◆ **Your objective**
Lines below starting with the line with "- intros (id" and going on through the line with "- destruct (rt_tcpListener" must be output exactly; the rest of the records must be left out.

========

(* ===== verification/ForwarderPaths.v ===== *)
(** * Route forwarders: convergence, and the path from a node to a destination *)

From Stdlib Require Import ZArith Lia String.
From S2P Require Import Prelude GoStrings GoNet Domain Storage StoreInventory NodeSync RouteService Token.
From S2P Require Import InventoryTheorems RouteTheorems Forwarder ForwarderTheorems.

Open Scope Z_scope.

Notation fw_inv sd := (fw_inv_with sd []).

Section convergence.
Context {D I : Type} (sd : Side D I).
Implicit Types (s : Forwarder D I) (rt : routeRuntime D) (d : D).

(** The endpoints a route listens on. *)
Definition wants_tcp (d : D) : bool :=
  bool_decide (sd_Protocol sd d = RouteProtocolTCP) || bool_decide (sd_Protocol sd d = RouteProtocolAll).
Definition wants_udp (d : D) : bool :=
  bool_decide (sd_Protocol sd d = RouteProtocolUDP) || bool_decide (sd_Protocol sd d = RouteProtocolAll).
Definition wanted (d : D) : list Endpoint :=
  (if wants_tcp d then [("tcp", sd_listen sd d)] else []) ++ (if wants_udp d then [("udp", sd_listen sd d)] else []).

Definition wanted_by (config : list D) : list Endpoint := map_to_list (desired_routes sd config) ≫= fun p => wanted p.2.

(** The endpoints of a configuration are local addresses, free, and do not
    stand in each other's way. *)
Definition bindable (cb : list Endpoint -> Endpoint -> bool) (config : list D) : Prop :=
  forall op e, e ∈ wanted_by config -> (forall q, q ∈ op -> q ∈ wanted_by config \/ q = icmp_endpoint) ->
    e ∉ op -> cb op e = true.

Definition opens s : list Endpoint := (map_to_list (sk_open (fw_sockets s))).*2.

Lemma elem_of_wanted e d : e ∈ wanted d <->
  wants_tcp d = true /\ e = ("tcp", sd_listen sd d) \/ wants_udp d = true /\ e = ("udp", sd_listen sd d).
Proof using Type. unfold wanted. rewrite elem_of_app. destruct (wants_tcp d), (wants_udp d); set_solver. Qed.

Lemma elem_of_wanted_by e config :
  e ∈ wanted_by config <-> exists id d, desired_routes sd config !! id = Some d /\ e ∈ wanted d.
Proof using Type.
  unfold wanted_by. rewrite list_elem_of_bind. split.
  - intros ([id d] & He & Hp%elem_of_map_to_list). eauto.
  - intros (id & d & Hd & He). exists (id, d). by rewrite elem_of_map_to_list.
Qed.

Lemma shaped_wants rt : shaped sd rt ->
  (is_Some (rt_tcpListener rt) <-> wants_tcp (rt_route rt) = true) /\ (is_Some (rt_udpConn rt) <-> wants_udp (rt_route rt) = true).
Proof using Type. intros (_ & Ht & Hu). unfold wants_tcp, wants_udp. by rewrite !orb_true_iff, !bool_decide_eq_true. Qed.

Lemma handles_wanted rt : shaped sd rt -> (handles sd rt).*2 = wanted (rt_route rt).
Proof using Type.
  intros [Ht Hu]%shaped_wants. unfold handles, wanted. rewrite fmap_app. f_equal.
  - destruct (rt_tcpListener rt), (wants_tcp _); try done; exfalso; [naive_solver|]. by destruct (proj2 Ht eq_refl).
  - destruct (rt_udpConn rt), (wants_udp _); try done; exfalso; [naive_solver|]. by destruct (proj2 Hu eq_refl).
Qed.
Lemma udp_traffic_separated_witness :
  exists outs u', udp_step (6 * second) (Reply 0 128 true) udp_1 u' outs /\ outs = [ToClient "192.0.2.7:5000" 128] /\
    ul_dialled u' !! 0%nat = Some "192.0.2.7:5000".
Proof.
  assert (Hst : udp_step (6 * second) (Reply 0 128 true) udp_1
    (udp_reply (6 * second) 0 (mkReverse "192.0.2.7:5000" (35 * second)) 128 true udp_1).1 [ToClient "192.0.2.7:5000" 128]).
  { apply us_reply; [vm_compute; reflexivity|vm_compute; set_solver|vm_compute; discriminate]. }
  eexists _, _. split; [exact Hst|]. split; [reflexivity|].
  exact (proj1 (udp_traffic_separated _ _ _ _ _ udp_1_reachable Hst (ToClient "192.0.2.7:5000" 128) ltac:(by left))).
Defined.

Lemma udp_session_expiry_witness :
  exists u', udp_step (36 * second) (ReadDeadline 0) udp_1 u' [] /\ ul_sessions u' = ∅ /\
    exists t, ul_heard udp_1 !! "192.0.2.7:5000" = Some t /\ 29 * second < 36 * second - t.
Proof.
  assert (Hst : udp_step (36 * second) (ReadDeadline 0) udp_1
    (udp_timeout (36 * second) 0 (mkReverse "192.0.2.7:5000" (35 * second)) udp_1) []).
  { apply us_timeout; [vm_compute; reflexivity|vm_compute; set_solver|vm_compute; discriminate]. }
  eexists. split; [exact Hst|]. split; [vm_compute; reflexivity|].
  apply (udp_session_expiry _ _ _ _ _ udp_1_reachable Hst "192.0.2.7:5000" (mkUdpSession 0 5)); vm_compute; reflexivity.
Defined.

(** A relay that outlives its session ends the session that replaced it: the
    deferred delete is by client and not by connection. After a failed write the
    next datagram of the client opens a second connection; when the relay of the
    first one then returns, the live session is gone from the table although its
    connection stays open, and the datagram after that dials a third one. *)
Theorem stale_relay_drops_session :
  rtc udp_any udp_start udp_3 /\ ul_sessions udp_3 !! "192.0.2.7:5000" = Some (mkUdpSession 1 7) /\
  exists u', udp_step (7 * second) (ReadError 0) udp_3 u' [] /\ ul_sessions u' !! "192.0.2.7:5000" = None /\
    1%nat ∈ ul_open u' /\ is_Some (ul_relays u' !! 1%nat) /\
    (udp_datagram (8 * second) "192.0.2.7:5000" 64 true true u').2 = [ToUpstream 2 64].
Proof.
  split; [apply udp_3_reachable|]. split; [vm_compute; reflexivity|].
  eexists. split; [apply (us_error (7 * second) 0 (mkReverse "192.0.2.7:5000" (35 * second))); vm_compute; reflexivity|].
  split_and!; [vm_compute; reflexivity|vm_compute; set_solver|vm_compute; eauto|vm_compute; reflexivity].
Qed.

Definition tcp_two : TcpPlane := tcp_return 0 (tcp_accept (tcp_copied 512 (tcp_accept tcp_start))).

Lemma tcp_connections_counted_witness : tp_connectionsOpen tcp_two = 1 /\ tp_connectionsOpen tcp_two = Z.of_nat (size (tp_relays tcp_two)).
Proof.
  split; [vm_compute; reflexivity|]. apply (tcp_connections_counted tcp_two); [|vm_compute; reflexivity].
  eapply rtc_l; [apply ts_accept|]. eapply rtc_l; [by apply (ts_copied 512)|]. eapply rtc_l; [apply ts_accept|].
  apply rtc_once, ts_return. vm_compute. set_solver.
Defined.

========

◆ **The completed task**
  - intros (id & d & Hd & He). exists (id, d). by rewrite elem_of_map_to_list.
Qed.

Lemma shaped_wants rt : shaped sd rt ->
  (is_Some (rt_tcpListener rt) <-> wants_tcp (rt_route rt) = true) /\ (is_Some (rt_udpConn rt) <-> wants_udp (rt_route rt) = true).
Proof using Type. intros (_ & Ht & Hu). unfold wants_tcp, wants_udp. by rewrite !orb_true_iff, !bool_decide_eq_true. Qed.

Lemma handles_wanted rt : shaped sd rt -> (handles sd rt).*2 = wanted (rt_route rt).
Proof using Type.
  intros [Ht Hu]%shaped_wants. unfold handles, wanted. rewrite fmap_app. f_equal.
  - destruct (rt_tcpListener rt), (wants_tcp _); try done; exfalso; [naive_solver|]. by destruct (proj2 Ht eq_refl).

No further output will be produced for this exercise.